Freelancers of all types know that the only way to keep afloat is to work with clients and customers who pay on time, without hassle. Most potential contacts will seem very trustworthy, and unfortunately it’s not until after you have submitted your work or performed your service that the waiting game begins. So what is a savvy business person to do, especially when you don’t want to lose future sales from them or get a bad reputation? Here are some solutions that everyone working for themselves should take to heart before they begin collaborating with a new client.
Create a Contract
Many clients will come to you with contracts, but you – the one providing the service – should have a contract for them as well. Your price quote, project due date and invoice due date should all be clearly stipulated, but some of the savviest business people out there will include late fees for each week that payment is not issued. In a lot of instances, the knowledge that they will have to pay even more is enough to motivate them to release funds on time.
Ask for a Down Payment
Particularly when you are working on large projects, asking for a down payment is a very wise move. Not only does it show the client that you value your work (and they should, too), it ensures that you don’t get stiffed by someone untrustworthy.
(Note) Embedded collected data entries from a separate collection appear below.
(* ===== verification/Network.v ===== *)
(** * Transports ([src/network/transport.rs], [local.rs], [tcp.rs])

The in-process transport and the shared state of the TCP transport: topic subscriptions,
framing, the window of message ids that stops forwarding loops, delivery and forwarding of
frames, and requests to connect.  A handler is a value of any type; calling handlers is the
list of calls.  The outgoing channel of a peer is the list of byte strings sent into it.  The
JSON text codec on bytes is [serde_json]'s and the message id is a fresh [Uuid]: they are the
fields of the class [Wire] and an argument.  The background tasks and whole networks are
in files of their own. *)

From S2P Require Import Prelude F64 Crypto Models Rewards.

Class Wire := {
  (** [serde_json::to_vec] *)
  to_vec : Value -> bytes;
  (** [serde_json::from_slice] *)
  from_slice : bytes -> option Value;
}.

Inductive TransportError :=
| NotRunning
| OwnAddress (addr : string).

Inductive connect_status :=
| AlreadyConnected (addr : string)
| AlreadyInProgress (addr : string)
| Connecting (addr : string).

Definition MAX_FRAME : Z := 64 * 1024 * 1024.
Definition LOOP_WINDOW : Z := 4096.

Section Network.
Context {H : Type} `{Wire}.

(** ** Subscriptions *)

Abbreviation handlers_map := (gmap string (list (Z * H))).

(** One handler call: handler, topic, payload. *)
Record call := mkCall { call_handler : H; call_topic : string; call_payload : Value }.

Definition add_handler (topic : string) (id : Z) (h : H) (m : handlers_map) : handlers_map :=
  <[topic := default [] (m !! topic) ++ [(id, h)]]> m.

(** [cancel]: the entry of the topic stays, possibly empty. *)
Definition remove_handler (topic : string) (id : Z) (m : handlers_map) : handlers_map :=
  match m !! topic with
  | Some l => <[topic := filter (fun p => (p.1 =? id) = false) l]> m
  | None => m
  end.

Definition calls_of (topic : string) (payload : Value) (m : handlers_map) : list call :=
  (fun p => mkCall p.2 topic payload) <$> default [] (m !! topic).

(** ** The in-process transport *)

Record LocalTransport := mkLocal {
  local_handlers : handlers_map;
  local_next_id : Z;
}.

Definition local_new : LocalTransport := mkLocal ∅ 0.

(** The subscription is the pair of topic and id; [None] is the panic of the assertion. *)
Definition local_subscribe (topic : string) (h : H) (t : LocalTransport) :
  option (LocalTransport * (string * Z)) :=
  if String.eqb topic "" then None
  else
    let id := local_next_id t in
    Some (mkLocal (add_handler topic id h (local_handlers t)) (wrap_u64 (id + 1)), (topic, id)).

Definition local_cancel (sub : string * Z) (t : LocalTransport) : LocalTransport :=
  mkLocal (remove_handler sub.1 sub.2 (local_handlers t)) (local_next_id t).

Definition local_publish (topic : string) (payload : Value) (t : LocalTransport) :
  result unit TransportError * list call :=
  (Ok tt, calls_of topic payload (local_handlers t)).

(** ** The TCP transport: shared state *)

Record Inner := mkInner {
  in_node_id : string;
  in_handlers : handlers_map;
  in_next_id : Z;
  (** the channel of each peer, with what was sent into it *)
  in_peers : gmap string (list bytes);
  (** addresses found by discovery that have a connection loop *)
  in_active_connects : gset string;
  (** the window of message ids: as a set, and in arrival order *)
  in_seen : gset string;
  in_order : list string;
  (** the runtime handle is set while the background thread runs *)
  in_runtime : bool;
  in_stopping : bool;
}.

Definition with_handlers (m : handlers_map) (n : Z) (i : Inner) : Inner :=
  mkInner (in_node_id i) m n (in_peers i) (in_active_connects i) (in_seen i) (in_order i) (in_runtime i) (in_stopping i).
Definition with_channels (p : gmap string (list bytes)) (i : Inner) : Inner :=
  mkInner (in_node_id i) (in_handlers i) (in_next_id i) p (in_active_connects i) (in_seen i) (in_order i)
    (in_runtime i) (in_stopping i).
Definition with_active (a : gset string) (i : Inner) : Inner :=
  mkInner (in_node_id i) (in_handlers i) (in_next_id i) (in_peers i) a (in_seen i) (in_order i)
    (in_runtime i) (in_stopping i).
Definition with_runtime (b : bool) (i : Inner) : Inner :=
  mkInner (in_node_id i) (in_handlers i) (in_next_id i) (in_peers i) (in_active_connects i) (in_seen i)
    (in_order i) b (in_stopping i).
Definition with_seen (s : gset string) (o : list string) (i : Inner) : Inner :=
  mkInner (in_node_id i) (in_handlers i) (in_next_id i) (in_peers i) (in_active_connects i) s o
    (in_runtime i) (in_stopping i).
Definition with_stopping (b : bool) (i : Inner) : Inner :=
  mkInner (in_node_id i) (in_handlers i) (in_next_id i) (in_peers i) (in_active_connects i) (in_seen i)
    (in_order i) (in_runtime i) b.

Definition make_frame (uuid topic : string) (payload : Value) (i : Inner) : Value :=
  json_object [("t", VString topic); ("p", payload); ("f", VString (in_node_id i));
               ("i", VString uuid)].

(** [u32::to_be_bytes] *)
Definition be_u32 (n : Z) : bytes :=
  String (byte_of (Z.shiftr n 24)) (String (byte_of (Z.shiftr n 16))
    (String (byte_of (Z.shiftr n 8)) (String (byte_of n) ""))).

(** [u32::from_be_bytes] *)
Definition of_be_u32 (b0 b1 b2 b3 : ascii) : Z :=
  byte_val b0 * 2 ^ 24 + byte_val b1 * 2 ^ 16 + byte_val b2 * 2 ^ 8 + byte_val b3.

Definition encode_wire (frame : Value) : bytes :=
  let body := to_vec frame in
  be_u32 (wrap_u32 (str_len body)) +:+ body.

(** Whether the id was in the window already, and the new window. *)
Definition note_seen (msg_id : string) (i : Inner) : bool * Inner :=
  if bool_decide (msg_id ∈ in_seen i) then (true, i)
  else
    let seen := {[msg_id]} ∪ in_seen i in
    let order := in_order i ++ [msg_id] in
    if LOOP_WINDOW <? Z.of_nat (length order) then
      match order with
      | old :: order' => (false, with_seen (seen ∖ {[old]}) order' i)
      | [] => (false, with_seen seen order i)
      end
    else (false, with_seen seen order i).

Definition deliver (topic : string) (payload : Value) (i : Inner) : list call :=
  calls_of topic payload (in_handlers i).

(** Send to the peers that pass a test. *)
Definition send_to (p : string -> bool) (raw : bytes) (i : Inner) : Inner :=
  with_channels
    (map_imap (fun k q => Some (if p k then q ++ [raw] else q)) (in_peers i)) i.

Definition broadcast (raw : bytes) (i : Inner) : Inner := send_to (fun _ => true) raw i.

Definition str_field (k : string) (frame : Value) : option string := json_get k frame ≫= as_str.

(** The part of [on_frame] after the two guards. *)
Definition accept_frame (frame : Value) (sender_key : string) (i : Inner) : Inner * list call :=
  match str_field "t" frame with
  | None => (i, [])
  | Some topic =>
      let payload := default VNull (json_get "p" frame) in
      (send_to (fun k => negb (String.eqb k sender_key)) (encode_wire frame) i,
       deliver topic payload i)
  end.

(** The new state, the handler calls, and whether the connection is kept. *)
Definition on_frame (frame : Value) (sender_key : string) (i : Inner) : Inner * list call * bool :=
  if match str_field "f" frame with
     | Some origin => String.eqb origin (in_node_id i)
     | None => false
     end
  then (i, [], false)
  else
    match str_field "i" frame with
    | Some id =>
        let '(known, i) := note_seen id i in
        if known then (i, [], true) else (accept_frame frame sender_key i, true)
    | None => (accept_frame frame sender_key i, true)
    end.

(** One turn of [read_loop] on the bytes that are there: the state, the handler calls and the
bytes after the frame, [None] when the loop ends. *)
Definition read_turn (stream : bytes) (key : string) (i : Inner) : Inner * list call * option bytes :=
  match stream with
  | String b0 (String b1 (String b2 (String b3 rest))) =>
      let len := of_be_u32 b0 b1 b2 b3 in
      if (len =? 0) || (MAX_FRAME <? len) then (i, [], None)
      else if str_len rest <? len then (i, [], None)
      else
        let n := Z.to_nat len in
        let body := String.substring 0 n rest in
        let rest := String.substring n (String.length rest - n) rest in
        match from_slice body with
        | None => (i, [], Some rest)
        | Some frame =>
            let '(i, calls, keep) := on_frame frame key i in
            (i, calls, if keep then Some rest else None)
        end
  | _ => (i, [], None)
  end.

(** [read_loop] on the bytes a connection delivers before it ends.  Every turn consumes at
least five bytes, so the length of the stream is enough [fuel]. *)
Fixpoint read_loop (fuel : nat) (stream : bytes) (key : string) (i : Inner) : Inner * list call :=
  match fuel with
  | O => (i, [])
  | S fuel' =>
      match read_turn stream key i with
      | (i, calls, Some rest) =>
          let '(i, calls') := read_loop fuel' rest key i in (i, calls ++ calls')
      | (i, calls, None) => (i, calls)
      end
  end.

(** ** The TCP transport: operations *)

Record TcpTransport := mkTcp {
  tcp_inner : Inner;
  tcp_host : string;
  tcp_port : Z;
  tcp_bootstrap : list string;
  tcp_discover : bool;
  tcp_manual_peers : gset string;
}.

Definition tcp_new (node_id host : string) (port : Z) (peers : list string) (discover : bool) :
  TcpTransport :=
  mkTcp (mkInner node_id ∅ 0 ∅ ∅ ∅ [] false false) host port peers discover ∅.

Definition with_inner (i : Inner) (t : TcpTransport) : TcpTransport :=
  mkTcp i (tcp_host t) (tcp_port t) (tcp_bootstrap t) (tcp_discover t) (tcp_manual_peers t).

Definition tcp_subscribe (topic : string) (h : H) (t : TcpTransport) :
  option (TcpTransport * (string * Z)) :=
  if String.eqb topic "" then None
  else
    let i := tcp_inner t in
    let id := in_next_id i in
    Some (with_inner (with_handlers (add_handler topic id h (in_handlers i)) (wrap_u64 (id + 1)) i) t,
          (topic, id)).

Definition tcp_cancel (sub : string * Z) (t : TcpTransport) : TcpTransport :=
  let i := tcp_inner t in
  with_inner (with_handlers (remove_handler sub.1 sub.2 (in_handlers i)) (in_next_id i) i) t.

(** The body of [publish], on the shared state. *)
Definition inner_publish (uuid topic : string) (payload : Value) (i : Inner) :
  Inner * result unit TransportError * list call :=
  if in_stopping i then (i, Err NotRunning, [])
  else (broadcast (encode_wire (make_frame uuid topic payload i)) i, Ok tt, deliver topic payload i).

Definition tcp_publish (uuid topic : string) (payload : Value) (t : TcpTransport) :
  TcpTransport * result unit TransportError * list call :=
  let '(i, r, calls) := inner_publish uuid topic payload (tcp_inner t) in
  (with_inner i t, r, calls).

Definition tcp_peer_count (t : TcpTransport) : Z := wrap_u64 (Z.of_nat (size (in_peers (tcp_inner t)))).

(** [close], up to joining the background thread. *)
Definition tcp_close (t : TcpTransport) : TcpTransport :=
  with_inner (with_channels ∅ (with_stopping true (tcp_inner t))) t.

Definition connect_peer (addr : string) (t : TcpTransport) :
  TcpTransport * result connect_status TransportError :=
  let port := pretty (tcp_port t) in
  let self_addrs := [tcp_host t +:+ ":" +:+ port; "127.0.0.1:" +:+ port; "localhost:" +:+ port] in
  if existsb (fun a => String.eqb a addr) self_addrs then (t, Err (OwnAddress addr))
  else if bool_decide (is_Some (in_peers (tcp_inner t) !! addr)) then (t, Ok (AlreadyConnected addr))
  else if bool_decide (addr ∈ tcp_manual_peers t) then (t, Ok (AlreadyInProgress addr))
  else if negb (in_runtime (tcp_inner t)) then (t, Err NotRunning)
  else
    (mkTcp (tcp_inner t) (tcp_host t) (tcp_port t) (tcp_bootstrap t) (tcp_discover t)
       ({[addr]} ∪ tcp_manual_peers t), Ok (Connecting addr)).

(** ** Connections *)

(** The entry and the exit of [register_connection] in the peer table. *)
Definition register_peer (key : string) (i : Inner) : Inner :=
  with_channels (<[key := []]> (in_peers i)) i.
Definition unregister_peer (key : string) (i : Inner) : Inner :=
  with_channels (delete key (in_peers i)) i.

End Network.

(** The last occurrence of a character, [rsplit_once]. *)
Fixpoint rsplit_at_char (c : ascii) (s : string) : option (string * string) :=
  match s with
  | EmptyString => None
  | String a s' =>
      match rsplit_at_char c s' with
      | Some (l, r) => Some (String a l, r)
      | None => if Ascii.eqb a c then Some ("", s') else None
      end
  end.

Definition parse_u16 : string -> option Z := parse_int 0 65535.

(** The host and the port that [connect_loop] connects to.  An unsigned parse refuses a
minus sign. *)
Definition connect_target (address : string) : string * Z :=
  match rsplit_at_char ":" address with
  | Some (h, p) =>
      (h, match p with
          | String a _ => if Ascii.eqb a "-" then 52514 else default 52514 (parse_u16 p)
          | EmptyString => 52514
          end)
  | None => (address, 52514)
  end.

(** The wait after a failed attempt, in seconds. *)
Definition next_backoff (backoff : Z) : Z := Z.min (backoff * 2) 30.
A 50 percent down payment or the 30/30/40 method (30 percent upfront, 30 percent in the middle and the last 40 percent upon completion) are both acceptable.
Have an Invoice Ready
You might try a free printable invoice template to create a professional invoice that you use for all your clients, which includes your late payment policy at the end. Before you turn in your final draft, shoot them a friendly email telling them their work is completed and asking them to look over the invoice to make sure everything is correct.
What freelancers might enjoy in terms of freedom they more than make up for in sudden worrying about dishonest clients, so a preventative plan is absolutely imperative.